Good project, major usability upgrade. Next I think I’m going to try my hand at planning a simple bar height table for the patio so I’m building things that are useful outside of the workshop.
You're all 100% correct on its proper use.
There is a third option for finishing butcherblock, Waterlox, that I think is the best of both worlds (varnish vs. oil). It's a hardening tung oil composite. Fully food-safe once dry, but dries like a varnish so provides much better protection and life than oil/waxes. And unlike a poly/varnish, if you do get the rare spot damaged, you can just spot-sand and re-apply, unlike poly where you'd have to strip the entire surface and refinish. The only real downside is the application process from unfinished wood can take a long time if you want to do it right (24hr per coat, 3-4 coats).
I hadn't noticed it until I was using the worklight in the room and it caused a weird shadow on the ceiling. What I thought had been minor water damage on the other side turned out to be so much worse. I cut the section then went up in the attic to knock it off the rafters, two hits with the hammer and it just gave and collapsed into the room below.
There isn't supposed to be a gap there.
About a 4'x3' section of the plaster had completely separated from the backer board. At some point they'd mudded over it and painted it to hide it. It was being held up by nothing but the integrity of water damaged 70+ year old plaster. Directly underneath that is where my daughter's bed will be going.

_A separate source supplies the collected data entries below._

Lemma resolve_fold wall deps moved w :
  let r := foldl (resolve_one wall) (moved, w) deps in
  alike w r.2 ∧ (∀ x, statuses r.2 !! x = if decide (x ∈ deps) then after_resolving w x else statuses w !! x) ∧
  (∀ x, x ∈ r.1 ↔ x ∈ moved ∨ x ∈ deps ∧ statuses w !! x = Some QUEUED ∧ get_unmet_dependencies x true w = []).
Proof.
  cbn zeta. revert moved w. induction deps as [|d deps IH]; intros moved w; cbn [foldl].
  - split_and!; [done| |]; [intros x; by rewrite decide_False by by intros ?%elem_of_nil|].
    intros x. split; [by left|]. intros [?|[?%elem_of_nil _]]; done.
  - destruct (resolve_one_spec wall moved w d) as (Ha & Hst & Hmv). destruct (resolve_one wall (moved, w) d) as [m1 w1]. cbn [fst snd] in *.
    destruct (IH m1 w1) as (Ha' & Hst' & Hmv'). split_and!; [by eapply alike_trans| |].
    + intros x. rewrite Hst'. specialize (Hst x). destruct (decide (x ∈ deps)) as [Hin|Hin].
      * rewrite (decide_True (P := x ∈ d :: deps)) by by right. apply after_again; [done|]. destruct (decide (x = d)); auto.
      * rewrite Hst. destruct (decide (x = d)) as [->|Hne]; [by rewrite decide_True by by left|].
        by rewrite decide_False by by rewrite not_elem_of_cons.
    + intros x. rewrite Hmv', Hmv, elem_of_app, elem_of_cons, (alike_unmet w w1) by done. specialize (Hst x).
      destruct (decide (statuses w !! d = Some QUEUED ∧ get_unmet_dependencies d true w = [])) as [[Hq Hu]|Hn].
      * rewrite list_elem_of_singleton. destruct (decide (x = d)) as [->|Hne]; [naive_solver|]. rewrite Hst. naive_solver.
      * rewrite elem_of_nil. destruct (decide (x = d)) as [->|Hne]; [|rewrite Hst; naive_solver].
        rewrite Hst. unfold after_resolving. split; [|naive_solver]. intros [[?|[]]|(Hin & Hq & Hu)]; [by left|].
        destruct (statuses w !! d) as [[]|] eqn:H0; try done; [naive_solver|by case_match].
Qed.

Lemma moves_resolve fence tid now wall w : moves w (resolve_rows fence tid now wall w).2.
Proof.
  unfold resolve_rows. destruct (match fence with Some f => _ | None => _ end); [|by apply moves_same].
  destruct (resolve_fold wall (get_dependent_tasks tid w) [] w) as (_ & Hst & _).
  destruct (foldl _ _ _) as [moved w']. cbn [fst snd] in *. intros x s Hs. specialize (Hst x). rewrite Hs in Hst.
  destruct (decide _); [|exists s; auto]. unfold after_resolving in Hst. rewrite Hs in Hst.
  destruct s; try (eexists; split; [exact Hst|by left]).
  - destruct (get_unmet_dependencies x true w); eexists; (split; [exact Hst|]); [right; split; [by left|done]|by left].
  - destruct (blocked w x); eexists; (split; [exact Hst|]); [right; split; [by left|done]|by left].
Qed.

(** *** Histories of tool events *)

Lemma set_all_get (kvs d : pydict) id :
  is_Some (od_get id (foldl (λ d kv, od_set kv.1 kv.2 d) d kvs)) ↔ is_Some (od_get id d) ∨ id ∈ kvs.*1.
Proof.
  revert d. induction kvs as [|[k v] kvs IH]; intros d; cbn; [rewrite elem_of_nil; tauto|].
  rewrite IH, od_get_set, elem_of_cons. destruct (decide (id = k)) as [->|]; [|tauto]. split; eauto.
Qed.

Lemma unmatched_none events :
  unmatched_calls events = [] → ∀ id, id ∈ (omap (tool_event "tool_call") events).*1 → id ∈ (omap (tool_event "tool_result") events).*1.
Proof.
  intros Hu id Hid. destruct (decide (id ∈ tool_results events)) as [|Hn]; [done|].
  destruct (proj2 (set_all_get (omap (tool_event "tool_call") events) [] id)) as [v Hv]; [by right|].
  apply od_get_elem in Hv. assert ((id, v) ∈ unmatched_calls events) as Hin by by apply list_elem_of_filter.
  rewrite Hu in Hin. by apply elem_of_nil in Hin.
Qed.

Section Queue.
Context (st : execution_store).
Context (step_names_of : task → result string (list string)) (validate_state : option pydict → pydict).
Context (active_session : string → bool) (read_tool_events : string → option (list pyval)) (notification_resolved : string → bool).
Context (nulls_last : bool) (py_repr_str : string → string) (py_repr_float : Z → Z → string).

Notation submit := (submit active_session).
Notation resume_task := (resume_task st).
Notation retry_failed_task := (retry_failed_task st validate_state).
Notation rerun_task := (rerun_task st active_session).
Notation request_revision := (request_revision st step_names_of validate_state).
Notation recover_stale_task := (recover_stale_task st read_tool_events nulls_last).
Notation recover_stale_tasks := (recover_stale_tasks st read_tool_events nulls_last).
Notation recover_paused_task := (recover_paused_task st notification_resolved py_repr_str py_repr_float).
Notation recover_paused_tasks := (recover_paused_tasks st notification_resolved py_repr_str py_repr_float).
Notation _drain_pass := (_drain_pass st read_tool_events notification_resolved nulls_last py_repr_str py_repr_float).

(** The methods, without their results; [false] when an exception ended a pass of the loop. *)
Inductive queue_call :=
| MSubmit (s : submission)
| MReconcile (tid : string)
| MSubmitExisting (tid : string)
| MBatchSubmit (tids : list string)
| MPause (tid : string) (expected : option Z)
| MResume (tid : string) (expected : option Z)
| MRetry (tid : string) (preserve : bool)
| MRerun (tid : string)
| MRevise (tid : string) (target : option string) (instruction : string) (expected : option Z)
| MCancel (tid : string) (expected : option Z)
| MResolve (fence : option TaskExecutionFence) (tid : string)
| MOrphans
| MRecoverStale
| MRecoverPaused
| MDrain.

Definition queue_method (m : queue_call) : prog bool :=
  match m with
  | MSubmit s => do _ <- submit s; Ret true
  | MReconcile tid => do _ <- reconcile_submitted tid; Ret true
  | MSubmitExisting tid => do _ <- submit_existing tid; Ret true
  | MBatchSubmit tids => do _ <- batch_submit tids; Ret true
  | MPause tid e => do _ <- pause_task tid e; Ret true
  | MResume tid e => do _ <- resume_task tid e; Ret true
  | MRetry tid preserve => do _ <- retry_failed_task tid preserve; Ret true
  | MRerun tid => do _ <- rerun_task tid; Ret true
  | MRevise tid target instruction e => do _ <- request_revision tid target instruction e; Ret true
  | MCancel tid e => do _ <- cancel_task tid e; Ret true
  | MResolve fence tid => do _ <- resolve_dependencies fence tid; Ret true
  | MOrphans => do _ <- recover_orphaned_running_step_runs; Ret true
  | MRecoverStale => recover_stale_tasks
  | MRecoverPaused => recover_paused_tasks
  | MDrain => _drain_pass
  end.

(** ** Claims *)

Notation no_lease := (λ _ held, held = []).
Notation keeps_none := (λ (ok : bool) (held : list Lease), ok = true → held = []).

Lemma free_wake_workers : keeps_leases _wake_workers.
Proof. by split. Qed.

Lemma free_ready tid : keeps_leases (_try_transition_to_ready tid).
Proof. apply neutral_bind; [apply free_tx|]. by intros []. Qed.

Lemma free_submit s : keeps_leases (submit s).
Proof.
  unfold TaskQueue.submit. case_match; [done|]. intros wall mono l. case_match; [done|]. split; [done|]. intros v.
  destruct (answer v : result query_error task) as [t|e]; [|done]. apply neutral_bind; [done|]. intros _. apply neutral_bind; [done|]. intros _.
  apply neutral_bind; [case_match; [apply neutral_bind; [apply free_ready|done]|done]|]. intros _.
  apply neutral_bind; [by case_match|done].
Qed.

Hopefully you can repair it without any further issues popping up.
Unrelated:
Riddle me this, house thread: I have two tankless water heaters now and while having a water softener and filter system installed today the plumber mentioned how I wouldn't need to flush the water heater as often, to which I was like, "Flush a what now?" He tells me that one should flush one's tankless water heater annually if you have good water - more often with water as hard as mine was. Then quoted me $750 to flush both. Is this a real thing? Or a "flush your coolant and blinker fluid at the car shop" kind of thing?